You see, getting "Hep B" requires getting someone else's blood into your system, or having sex with them. If kids are getting this at school, close the school and put the teachers in jail, stat.

And a quick reminder; it's just this sort of "genius" that Hillary Clinton and advocates of universal, single payer healthcare want to give a new job; telling your doctor how to treat you.

6 comments:

Mark said...

re: global warming... My ex-boss at NOAA, upon being told of such things just claimed: that it's just as likely that a building or tree would shade the site and lead to a cooling effect in the data. BS

And... I didn't think that schools had the power of imprisonment. It often felt like it, but I thought that was purely coincidental. ;^)

Oh. I'm reading the article... They'd expel my child from school and then jail me for the child's "truancy"?!?!! Neat trick. Government... Subtle.

Anonymous said...

Neat trick, but hardly new. It happens for all kinds of reasons -- the kid gets expelled from school, and somehow or other the parent is still responsible for the kid's education regardless. Now this wouldn't be so hard to swallow, if it weren't for the fact that public schools allegedly exist to provide a free education to all kids in order to fulfill the government mandate of compulsory education.

It would seem to me that if the very institution designed to fulfill the mandate comes to the conclusion that the kid is ineducable for one reason or another, the mandate ought to be voided in that case. But no, the kid is ineducable for whatever reason, according to the schools, but the parents are still responsible for educating him. It's a huge stupidity in the system.

A case in point was the delinquent brother of a friend of mine. The school decided he was too bad an apple to be allowed to remain in school, but then tried to block efforts to homeschool him. They actually didn't have a leg to stand on, and they allowed the homeschooling to occur until he reached minimum dropout age, but they made it difficult. It's pretty sad when you have an institution trying to maintain a monopoly on something they don't even want to do -- educating problem kids -- just so that there's no danger of losing control over the kids they do want control over.

Bike Bubba said...

Well said on both parts; and Mark, it always stuns me how an awful lot of guys with Ph.Ds somehow will not recognize the fact that their data is not taken properly, and that for that reason, it's inexcusable to be drawing conclusions from it.

It really doesn't matter whether the station is on a heat island or in an ice island; the simple fact is that it doesn't represent what's really going on.

JT said...

Maybe schools in your neck of the woods are different, but down here, underage vampire sex is quite the norm.
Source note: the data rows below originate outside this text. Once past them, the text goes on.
(** X8.  At depth 1 the score of a root move is [evaluate_board] of the
    position after it, White's material minus Black's: [choose_best_move]
    returns the first move of [order_moves] that leaves the greatest such
    balance, and it never asks the board whose turn it is. *)
Theorem choose_best_move_depth_one (pop_push : PopRestores PA)
    (fuel : nat) (b : Board) :
  choose_best_move (S fuel) 1 b
  = Ret (fst (best_of
                (map (fun move =>
                        (move, evaluate_board (push (board_of_fen (fen b)) move)))
                   (order_moves b))), b).
Proof.
  unfold choose_best_move, bind, read, lift.
  rewrite (root_results pop_push) by (cbn; lia).
  cbn [outcome_bind]. unfold ret. do 4 f_equal.
  apply map_ext. intros m.
  change (Z.to_nat (1 - 1)) with 0%nat. cbn [search]. f_equal. lia.
Qed.

(** X9.  [ChessEngine.make_move] answers for the position of the FEN it is
    given and for nothing else: whatever board the engine held before, it
    returns [None] when that position has no legal move and otherwise one of
    its legal moves, and it leaves the engine's board set to that position. *)
Theorem make_move_legal (pop_push : PopRestores PA)
    (no_move_over : NoMoveIsGameOver PA)
    (fuel : nat) (board_fen : Fen) (held : Board) :
  (6 < fuel)%nat ->
  (legal_moves (board_of_fen board_fen) = [] ->
   make_move fuel board_fen held = Ret (None, board_of_fen board_fen))
  /\ (legal_moves (board_of_fen board_fen) <> [] ->
      exists m,
        make_move fuel board_fen held = Ret (Some m, board_of_fen board_fen)
        /\ In m (legal_moves (board_of_fen board_fen))).
Proof.
  intros Hfuel.
  unfold make_move, bind at 1, board_set_fen.
  split.
  - intros Hnil. unfold choose_best_move, bind, read, order_moves.
    now rewrite Hnil.
  - intros Hmoves.
    destruct (choose_best_move_max pop_push no_move_over fuel 7
                (board_of_fen board_fen)) as
      (results & best & score & _ & Hfst & _ & Hbest & Hin & _);
      [lia | cbn; lia | exact Hmoves |].
    exists best. split; [exact Hbest|].
    apply (Permutation_in _ (order_moves_Permutation (board_of_fen board_fen))).
    rewrite <- Hfst. apply (in_map fst) in Hin. exact Hin.
Qed.

End SearchMore.

(** ** More on the material evaluation *)

Section MaterialMore.
Context {Board Fen : Type} {PA : PositionAdapter Board Fen}.

Lemma evaluate_board_mirror (b mirror : Board) :
  color_mirrored b mirror -> evaluate_board mirror = - evaluate_board b.
Proof.
  intros Hmirror. rewrite !evaluate_board_sum.
  rewrite <- (sum_over_mirror (square_value mirror)), <- sum_over_opp.
  apply sum_over_ext. intros sq Hin.
  apply square_value_swap, Hmirror, In_SQUARES_REVERSED, Hin.
Qed.

Lemma sum_over_update (f f' : Square -> Z) (sq : Square) (squares : list Square) :
  NoDup squares -> In sq squares ->
  (forall s, In s squares -> s <> sq -> f' s = f s) ->
  sum_over f' squares = sum_over f squares - f sq + f' sq.
Proof.
  induction 1 as [|x l Hx Hl IH]; intros Hin Hsame; [destruct Hin|].
  cbn [sum_over fold_right]. fold (sum_over f l) (sum_over f' l).
  destruct Hin as [->|Hin].
  - rewrite (sum_over_ext f' f l); [lia|].
    intros s Hs. apply Hsame; [now right | congruence].
  - rewrite IH; [|exact Hin | intros s Hs; apply Hsame; now right].
    rewrite (Hsame x); [lia | now left | congruence].
Qed.

Lemma SQUARES_REVERSED_NoDup : NoDup SQUARES_REVERSED.
Proof.
  unfold SQUARES_REVERSED.
  apply (Permutation_NoDup (Permutation_rev (seq 0 64))), seq_NoDup.
Qed.

Lemma SQUARES_REVERSED_In (sq : Square) : (sq < 64)%nat -> In sq SQUARES_REVERSED.
Proof.
  intros H. unfold SQUARES_REVERSED. rewrite <- in_rev, in_seq. lia.
Qed.

(** X10.  A position that is its own colour-mirrored counterpart, such as
    the starting position, evaluates to 0. *)
Theorem evaluate_board_self_mirrored (b : Board) :
  color_mirrored b b -> evaluate_board b = 0.
Proof.
  intros H. apply evaluate_board_mirror in H. lia.
Qed.

(** X11.  The evaluation is local: if two boards differ on one square only,
    their evaluations differ by what stands on that square, the signed weight
    on the one board minus the signed weight on the other. *)
Theorem evaluate_board_one_square (b b' : Board) (sq : Square) :
  (sq < 64)%nat ->
  (forall s, (s < 64)%nat -> s <> sq -> piece_at b' s = piece_at b s) ->
  evaluate_board b' = evaluate_board b - square_value b sq + square_value b' sq.
Proof.
  intros Hsq Hsame. rewrite !evaluate_board_sum.
  apply sum_over_update.
  - apply SQUARES_REVERSED_NoDup.
  - now apply SQUARES_REVERSED_In.
  - intros s Hs Hne. unfold square_value.
    now rewrite (Hsame s (In_SQUARES_REVERSED s Hs) Hne).
Qed.

(** X12.  Pieces without an entry in [material_weights] count nothing: a
    board on which only kings stand evaluates to 0. *)
Theorem evaluate_board_only_kings (b : Board) :
  (forall sq piece, (sq < 64)%nat -> piece_at b sq = Some piece ->
                    piece_type piece = KING) ->
  evaluate_board b = 0.
Proof.
  intros Hkings. rewrite evaluate_board_sum.
  rewrite (sum_over_ext (square_value b) (fun _ => 0)).
  - generalize SQUARES_REVERSED. intros l.
    induction l as [|x l IH]; [reflexivity|].
    cbn [sum_over fold_right]. fold (sum_over (fun _ : Square => 0) l). lia.
  - intros sq Hin. unfold square_value.
    destruct (piece_at b sq) as [piece|] eqn:Hp; [|reflexivity].
    rewrite (Hkings sq piece (In_SQUARES_REVERSED sq Hin) Hp).
    cbn. now destruct (Color_eqb (color piece) WHITE).
Qed.

End MaterialMore.

(** * The further properties on concrete positions *)

Lemma symmetric_pawns_mirrored :
  color_mirrored (board_at symmetric_pawns) (board_at symmetric_pawns).
Proof.
  intros sq Hsq.
  do 64 (destruct sq as [|sq]; [reflexivity|]).
  exfalso. lia.
Qed.

Lemma rook_for_queen_one_square (s : Square) :
  (s < 64)%nat -> s <> 53%nat ->
  piece_at (board_at rook_for_queen) s = piece_at (board_at stalemate) s.
Proof.
  intros Hs Hne.
  do 64 (destruct s as [|s]; [first [reflexivity | congruence]|]).
  exfalso. lia.
Qed.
In all seriousness, I agree with you. Who is getting hepatitis b at age 7? Worrisome...

Anonymous said...

As a rule chicken pox is nearly always fatal to unborn children if a mother gets infected in the early stages of pregnancy.

We lost 2 children to chicken pox in this way and would certainly support programs encouraging vaccinations.

Bike Bubba said...

Two? After the first loss, your wife should have been immune. My condolences about losing twins, apparently, but don't you think there is a reality that putting parents in jail for failing to vaccinate their children goes a wee bit beyond "encouragement"?